PS> Test-NetConnection 192.168.1.3

PS> Test-NetConnection 192.168.2.3

Once you have all four successful tests (two from Host A, two from Host B) you are ready to move to the next step.

Step 2: Configure VLANs

Note 1: This step is optional for iWarp. This step should be optional for RoCEv1 and RoCEv2, too, but most network switches don't handle traffic with marked priorities (DCB Traffic Classes) unless they are also VLAN tagged, so we strongly recommend configuration of VLANs for any RoCE traffic. (More information below in Step 3.)

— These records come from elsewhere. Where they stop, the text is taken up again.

(* ===== verification/Bcrypt.v ===== *)
(** * The key derivation of OpenSSH private keys:
    [third/ssh/internal/bcrypt_pbkdf/bcrypt_pbkdf.go].

    Blowfish ([golang.org/x/crypto/blowfish]) is a parameter with what it documents: a salted
    cipher exists for every key that is not empty, and a block of eight bytes is encrypted
    to eight bytes.  [None] is a panic.

    Proved: a key of the length asked for is derived, or one of the documented errors
    reported, without a panic. *)
From Stdlib Require Import Ascii String ZArith Lia.
From stdpp Require Import base gmap strings list.
From S2P Require Import Prelude GoStrings SshWire SshAlgos GoCrypto.
Local Open Scope Z_scope.

Class Blowfish := {
  bf_Cipher : Type;
  NewSaltedCipher : gostring -> gostring -> res bf_Cipher;
  ExpandKey : gostring -> bf_Cipher -> bf_Cipher;
  bf_Encrypt : bf_Cipher -> gostring -> gostring }.
Class BlowfishLaws `{Blowfish} := {
  NewSaltedCipher_ok : forall key salt, key <> [] -> exists c, NewSaltedCipher key salt = Ok c;
  bf_Encrypt_length : forall c x, length x = 8%nat -> length (bf_Encrypt c x) = 8%nat }.

Definition bcrypt_blockSize : Z := 32.
Definition magic : gostring := go "OxychromaticBlowfishSwatDynamite".

(** [out[i:i+n]] for [i] in steps of [n]. *)
Fixpoint chunks (k n : nat) (s : gostring) : list gostring :=
  match k with O => [] | S k => take n s :: chunks k n (drop n s) end.

Section Bcrypt.
Context `{CryptoLib, Blowfish}.

Definition bcryptHash (shapass shasalt : gostring) : option gostring :=
  match NewSaltedCipher shapass shasalt with
  | Err _ => None
  | Ok c =>
      let c := Nat.iter 64 (fun c => ExpandKey shapass (ExpandKey shasalt c)) c in
      let out := concat (map (Nat.iter 64 (bf_Encrypt c)) (chunks 4 8 magic)) in
      Some (concat (map (@rev ascii) (chunks 8 4 out)))
  end.

(** The rounds after the first, [n] of them. *)
Fixpoint more_rounds (n : nat) (shapass tmp out : gostring) : option gostring :=
  match n with
  | O => Some out
  | S n =>
      tmp ← bcryptHash shapass (digest SHA512 tmp);
      more_rounds n shapass tmp (xor_bytes out tmp)
  end.
Definition block_key (shapass salt : gostring) (rounds block : Z) : option gostring :=
  tmp ← bcryptHash shapass (digest SHA512 (salt ++ be_bytes 4 block));
  more_rounds (Z.to_nat (rounds - 1)) shapass tmp tmp.
(** The outputs of blocks [block], [block + 1], ... *)
Fixpoint block_keys (n : nat) (shapass salt : gostring) (rounds block : Z) : option (list gostring) :=
  match n with
  | O => Some []
  | S n => out ← block_key shapass salt rounds block; outs ← block_keys n shapass salt rounds (block + 1); Some (out :: outs)
  end.
(** [key[i*numBlocks+(block-1)] = out[i]]. *)
Definition interleave (outs : list gostring) : gostring :=
  concat (map (fun i => map (fun out => nth i out chNUL) outs) (seq 0 32)).

Definition bcrypt_Key (password salt : gostring) (rounds keyLen : Z) : option (res gostring) :=
  if rounds <? 1 then Some (Err (errors_New (go "bcrypt_pbkdf: number of rounds is too small")))
  else if len password =? 0 then Some (Err (errors_New (go "bcrypt_pbkdf: empty password")))
  else if (len salt =? 0) || (2 ^ 20 <? len salt) then Some (Err (errors_New (go "bcrypt_pbkdf: bad salt length")))
  else if 1024 <? keyLen then Some (Err (errors_New (go "bcrypt_pbkdf: keyLen is too large")))
  else
    let numBlocks := (keyLen + bcrypt_blockSize - 1) / bcrypt_blockSize in
    outs ← block_keys (Z.to_nat numBlocks) (digest SHA512 password) salt rounds 1;
    Some (Ok (take (Z.to_nat keyLen) (interleave outs))).

Context `{!CryptoLaws, !BlowfishLaws}.

Lemma chunks_length k n s : (k * n <= length s)%nat -> Forall (fun c => length c = n) (chunks k n s) /\ length (chunks k n s) = k.
Proof.
  revert s. induction k as [|k IH]; intros s Hs; [split; [constructor|done]|]. cbn [chunks length].
  destruct (IH (drop n s)) as [Hf Hl]; [rewrite length_drop; lia|]. split; [|lia]. constructor; [|done]. rewrite length_take. lia.
Qed.
Lemma concat_length (l : list gostring) n : Forall (fun c => length c = n) l -> length (concat l) = (length l * n)%nat.
Proof. induction 1 as [|c l Hc _ IH]; [done|]. cbn [concat length]. rewrite length_app. lia. Qed.
Lemma iter_Encrypt_length c n x : length x = 8%nat -> length (Nat.iter n (bf_Encrypt c) x) = 8%nat.
Proof. intros Hx. induction n as [|n IH]; [done|]. cbn [Nat.iter nat_rect]. by apply bf_Encrypt_length. Qed.

Lemma bcryptHash_ok shapass shasalt : shapass <> [] -> exists out, bcryptHash shapass shasalt = Some out /\ length out = 32%nat.
Proof.
  intros Hne. unfold bcryptHash. destruct (NewSaltedCipher_ok shapass shasalt Hne) as (c & ->). eexists. split; [done|].
  set (c' := Nat.iter 64 _ c). destruct (chunks_length 4 8 magic) as [Hf Hl]; [cbn; lia|].
  set (out := concat (map (Nat.iter 64 (bf_Encrypt c')) (chunks 4 8 magic))). assert (length out = 32%nat) as Ho.
  { unfold out. rewrite (concat_length _ 8), length_map, Hl; [done|]. apply Forall_map. eapply Forall_impl; [exact Hf|]. intros x. apply iter_Encrypt_length. }
  destruct (chunks_length 8 4 out) as [Hf' Hl']; [lia|]. rewrite (concat_length _ 4), length_map, Hl'; [done|]. apply Forall_map.
  eapply Forall_impl; [exact Hf'|]. intros x Hx. cbn. by rewrite length_rev.
Qed.

Lemma more_rounds_ok n shapass tmp out :
  shapass <> [] -> length out = 32%nat -> exists r, more_rounds n shapass tmp out = Some r /\ length r = 32%nat.
Proof.
  intros Hne. revert tmp out. induction n as [|n IH]; intros tmp out Hl; [by exists out|]. cbn [more_rounds].
  destruct (bcryptHash_ok shapass (digest SHA512 tmp) Hne) as (t & -> & Ht). apply IH. rewrite length_xor_bytes. lia.
Qed.
Lemma block_keys_ok n shapass salt rounds block :
  shapass <> [] -> exists outs, block_keys n shapass salt rounds block = Some outs /\ length outs = n.
Proof.
  intros Hne. revert block. induction n as [|n IH]; intros block; [by exists []|]. cbn [block_keys]. unfold block_key.
  destruct (bcryptHash_ok shapass (digest SHA512 (salt ++ be_bytes 4 block)) Hne) as (t & -> & Ht). cbn [mbind option_bind].
  destruct (more_rounds_ok (Z.to_nat (rounds - 1)) shapass t t Hne Ht) as (r & -> & Hr). cbn [mbind option_bind].
  destruct (IH (block + 1)) as (outs & -> & Hl). eexists. split; [done|]. cbn. lia.
Qed.
Lemma interleave_length outs : length (interleave outs) = (32 * length outs)%nat.
Proof.
  unfold interleave. rewrite (concat_length _ (length outs)), length_map, length_seq; [done|]. apply Forall_map, Forall_forall. intros i _.
  apply length_map.
Qed.

(** A key has the length asked for; the errors are those of the arguments. *)
Lemma bcrypt_Key_ok password salt rounds keyLen :
  0 <= keyLen ->
  exists r, bcrypt_Key password salt rounds keyLen = Some r /\
    (1 <= rounds -> password <> [] -> 0 < len salt <= 2 ^ 20 -> keyLen <= 1024 -> exists k, r = Ok k) /\
    forall k, r = Ok k -> len k = keyLen.
Proof.
  intros Hk. unfold bcrypt_Key. destruct (Z.ltb_spec rounds 1); [eexists; split; [done|]; split; [lia|done]|].
  destruct (Z.eqb_spec (len password) 0) as [E|E].
  { eexists. split; [done|]. split; [|done]. intros _ Hp. destruct password; [done|]. rewrite len_cons in E. pose proof (len_nonneg password). lia. }
  destruct ((len salt =? 0) || (2 ^ 20 <? len salt)) eqn:Es; [eexists; split; [done|]; split; [lia|done]|].
  destruct (Z.ltb_spec 1024 keyLen); [eexists; split; [done|]; split; [lia|done]|].
  destruct (block_keys_ok (Z.to_nat ((keyLen + bcrypt_blockSize - 1) / bcrypt_blockSize)) (digest SHA512 password) salt rounds 1) as (outs & -> & Hl).
  { intros E'. pose proof (digest_length SHA512 password) as Hd. rewrite E' in Hd. done. }
  cbn [mbind option_bind]. eexists. split; [done|]. split; [by eexists|]. intros k [= <-]. unfold len.
  rewrite length_take, interleave_length, Hl. unfold bcrypt_blockSize in *.
  assert (keyLen <= 32 * ((keyLen + 32 - 1) / 32)); [|lia]. pose proof (Z.div_mod (keyLen + 32 - 1) 32 ltac:(lia)).
  pose proof (Z.mod_pos_bound (keyLen + 32 - 1) 32 ltac:(lia)). lia.
Qed.
End Bcrypt.

(** An instance of the laws. *)
#[export] Instance sample_blowfish : Blowfish := {|
  bf_Cipher := unit;
  NewSaltedCipher key salt := match key with [] => Err (errors_New (go "invalid key size 0")) | _ => Ok tt end;
  ExpandKey _ c := c;
  bf_Encrypt _ x := rev x |}.
#[export] Instance sample_blowfish_laws : BlowfishLaws.
Proof.
  split.
  - intros [|c key] salt Hne; [done|]. by exists tt.
  - intros c x Hx. cbn. by rewrite length_rev.
Qed.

Note 2: At this point in the process the NICs are in ACCESS mode. However, when a switch is created later, the VLAN properties are applied at the vSwitch port level. Given a vSwitch will host multiple VLANs it is necessary for the Physical Switch (ToR) to have its port configured in Trunk mode. Consult the switch vendor documentation for instructions.

Step 2a – Single pNIC: Apply VLAN 101 to both Hosts pNICs

In both hosts execute:

PS> Set-NetAdapterAdvancedProperty NIC1 -RegistryKeyword VlanID -RegistryValue "101"

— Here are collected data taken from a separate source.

(** The private block with its padding. *)
Lemma block_roundtrip check t priv pad :
  0 <= check < 2 ^ 32 ->
  let block := Marshal openSSHPrivateKey (check, (check, (t, (priv, tt)))) in
  len (block ++ pad) < 2 ^ 32 ->
  len (priv ++ pad) < 2 ^ 32 /\ Unmarshal openSSHPrivateKey (block ++ pad) = Ok (check, (check, (t, (priv ++ pad, tt)))).
Proof.
  intros Hc block. assert (E : block ++ pad = Marshal openSSHPrivateKey (check, (check, (t, (priv ++ pad, tt))))).
  { unfold block. rewrite !Marshal_fields by done. cbn [openSSHPrivateKey st_fields marshal_fields marshal_field fst snd].
    rewrite !app_nil_r, <- !app_assoc. done. }
  rewrite E. intros Hl. split; [|apply Unmarshal_Marshal; [done..|exact Hl]].
  rewrite Marshal_fields in Hl by done. cbn [openSSHPrivateKey st_fields marshal_fields marshal_field fst snd] in Hl.
  rewrite app_nil_r, 3!len_app in Hl. pose proof (len_nonneg (appendU32 [] check)). pose proof (len_nonneg (appendInt [] (len t) ++ t)). lia.
Qed.

(** The outer layer of a file. *)
Lemma file_layers k comment rand enc bytes :
  wf_raw k -> marshalOpenSSHPrivateKey rand k comment enc = Some (Ok bytes) -> len bytes < 2 ^ 32 ->
  exists rand' block cn kn ko pub prot,
    enc rand' block = Some (Ok (prot, cn, kn, ko)) /\ key_Marshal (public_of k) = Some pub /\ len pub < 2 ^ 32 /\ len prot < 2 ^ 32 /\
    (forall dec, parseOpenSSHPrivateKey bytes dec = open_block dec cn kn ko pub prot) /\
    forall pad, checkOpenSSHKeyPadding 0 pad = None -> len (block ++ pad) < 2 ^ 32 ->
      exists c t rest, Unmarshal openSSHPrivateKey (block ++ pad) = Ok (c, (c, (t, (rest, tt)))) /\ parse_typed t rest = Some (Ok k).
Proof.
  intros Hwf HM Hlen. unfold marshalOpenSSHPrivateKey in HM. destruct (read_full rand 4) as [[check|e] rand'] eqn:Er; [|done].
  destruct (parse_halves k comment Hwf) as (t & pub & priv & Eh & Hpub & Hpriv). rewrite Eh in HM. cbn [mbind kp_bind] in HM.
  match type of HM with context [enc rand' ?b] => set (block := b) in HM end.
  destruct (enc rand' block) as [[[[[prot cn] kn] ko]|e]|] eqn:Ee; cbn [mbind kp_bind] in HM; [|done..]. apply (inj Some), Ok_inj in HM.
  set (body := Marshal openSSHEncryptedPrivateKey _) in HM. subst bytes. rewrite len_app in Hlen. pose proof (len_nonneg privateKeyAuthMagic).
  assert (len body < 2 ^ 32) as Hb by lia.
  assert (Hbody : len prot < 2 ^ 32 /\ len pub < 2 ^ 32).
  { unfold body in Hlen. rewrite Marshal_fields in Hlen by done.
    change (marshal_fields _ _) with (string_bytes cn ++ string_bytes kn ++ string_bytes ko ++ appendU32 [] 1 ++ string_bytes pub ++ string_bytes prot ++ [] ++ []) in Hlen.
    rewrite !len_app, !string_bytes_len in Hlen. pose proof (len_nonneg cn). pose proof (len_nonneg kn). pose proof (len_nonneg ko).
    pose proof (len_nonneg pub). pose proof (len_nonneg prot). pose proof (len_nonneg (appendU32 [] 1)). pose proof (len_nonneg (@nil ascii)). lia. }
  exists rand', block, cn, kn, ko, pub, prot. do 2 (split; [done|]). split; [lia|]. split; [lia|]. split.
  - intros dec. unfold parseOpenSSHPrivateKey. cbv zeta. rewrite length_app, (proj2 (Nat.ltb_ge _ _)) by lia.
    rewrite take_app_length, gos_eqb_refl, drop_app_length. cbn [negb orb].
    assert (Unmarshal openSSHEncryptedPrivateKey body = Ok (cn, (kn, (ko, (1, (pub, (prot, ([], tt)))))))) as ->; [|done].
    apply Unmarshal_Marshal; [done|done| |exact Hb]. do 3 (split; [done|]). by repeat split.
  - intros pad Hpad Hl. assert (0 <= be_value check < 2 ^ 32) as Hc.
    { pose proof (be_value_range check) as Hr. apply read_full_Ok in Er as [Hcl _]. unfold len in Hr. rewrite Hcl in Hr. exact Hr. }
    destruct (block_roundtrip (be_value check) t priv pad Hc Hl) as [Hl' Hun]. do 3 eexists. split; [exact Hun|]. by apply Hpriv.
Qed.
(* ===== verification/HostKeys.v ===== *)
(** * Host keys: key files and generated keys, [ParsePrivateKey] of [third/ssh/keys.go],
    [key.go], the key options of [utils/utils.go] and their use in [main.go].

    PEM, the formats of [crypto/x509], ASN.1 and the generation of keys are parameters
    ([PEM], [KeyGen]); so are the operations of a private key ([KeyOps]), whose contract,
    where a theorem needs it, is that of [crypto.Signer].  The file system of key files is
    a map; [None] is a panic.

    Proved: the server starts with at least one signer, those of the private keys in the
    configured files or of the keys generated for the key options, in their order, and good in the sense of [SshSigners] when the key is; writing a key never replaces a file. *)
From Stdlib Require Import Ascii String ZArith Lia.
From stdpp Require Import base gmap strings list.
From S2P Require Import Prelude GoStrings SshWire SshMessages SshAlgos GoCrypto GoIO SshCipher SshAuth KexLib SshKex SshHandshake SshKeys SshSigners AppConf Bcrypt PrivKeys.
Local Open Scope Z_scope.

Record pemBlock := mkPem { pem_Type : gostring; pem_Headers : gmap gostring gostring; pem_Bytes : gostring }.
Class PEM := {
  pem_Decode : gostring -> option pemBlock;
  pem_EncodeToMemory : pemBlock -> gostring;
  ParsePKCS1PrivateKey : gostring -> res rawKey;
  ParsePKCS8PrivateKey : gostring -> res rawKey;
  ParseECPrivateKey : gostring -> res rawKey;
  MarshalPKCS1PrivateKey : rawKey -> gostring;
  MarshalECPrivateKey : rawKey -> res gostring;
  MarshalPKCS8PrivateKey : rawKey -> res gostring;
  (** [asn1.Unmarshal] into the struct of a DSA key: P, Q, G, Pub, Priv and the rest. *)
  asn1_dsa : gostring -> res (Z * Z * Z * Z * Z * gostring);
  (** Whether an error is an [asn1.StructuralError]. *)
  StructuralError : error -> bool;
  IsEncryptedPEMBlock : pemBlock -> bool;
  (** [Err None] is [x509.IncorrectPasswordError]. *)
  DecryptPEMBlock : pemBlock -> gostring -> result (option error) gostring }.
Class KeyGen := {
  rsa_GenerateKey : Z -> Source -> res rawKey * Source;
  ecdsa_GenerateKey : Curve -> Source -> res rawKey * Source;
  ed25519_GenerateKey : Source -> res rawKey * Source }.
Class KeyOps := {
  raw_Sign : rawKey -> Source -> gostring -> Hash -> result packet_error gostring * Source;
  raw_dsa_Sign : dsaParameters -> Z -> Source -> gostring -> result packet_error (Z * Z) * Source }.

Because some adapters only pick up new registry keywords after being restarted, restart the pNIC on each host:

PS> Restart-NetAdapter NIC1

To see that the value has been set, execute:

PS> Get-NetAdapterAdvancedProperty -Name NIC1 | Where-Object {$_.RegistryKeyword -eq

"VlanID"} | ft -AutoSize

The result should look like one of the lines below:

Name DisplayName DisplayValue RegistryKeyword RegistryValue

---- ----------- ------------ --------------- -------------

NIC1 VLAN ID 101 VlanID {101}

Note: Different hardware vendors may show different strings in the "Display Name" column.

Step 2a – Dual pNIC: Apply VLAN 101 and VLAN 102 to the Host pNICs

In both hosts execute:

PS> Set-NetAdapterAdvancedProperty NIC1 -RegistryKeyword VlanID -RegistryValue "101"

PS> Set-NetAdapterAdvancedProperty NIC2 -RegistryKeyword VlanID -RegistryValue "102"

Because some adapters only pick up new registry keywords after being restarted, restart the pNICs on each host:

PS> Restart-NetAdapter NIC1,NIC2

Check to see that the VLAN values have been set

PS> Get-NetAdapterAdvancedProperty -Name NIC1,NIC2 | Where-Object

{$_.RegistryKeyword -eq "VlanID"} | ft -AutoSize

The result should look like one of the lines below:

Name DisplayName DisplayValue RegistryKeyword RegistryValue

---- ----------- ------------ --------------- -------------

NIC1 VLAN ID 101 VlanID {101}

NIC2 VLAN ID 102 VlanID {102}

Note: Different hardware vendors may show different strings in the "Display Name" column.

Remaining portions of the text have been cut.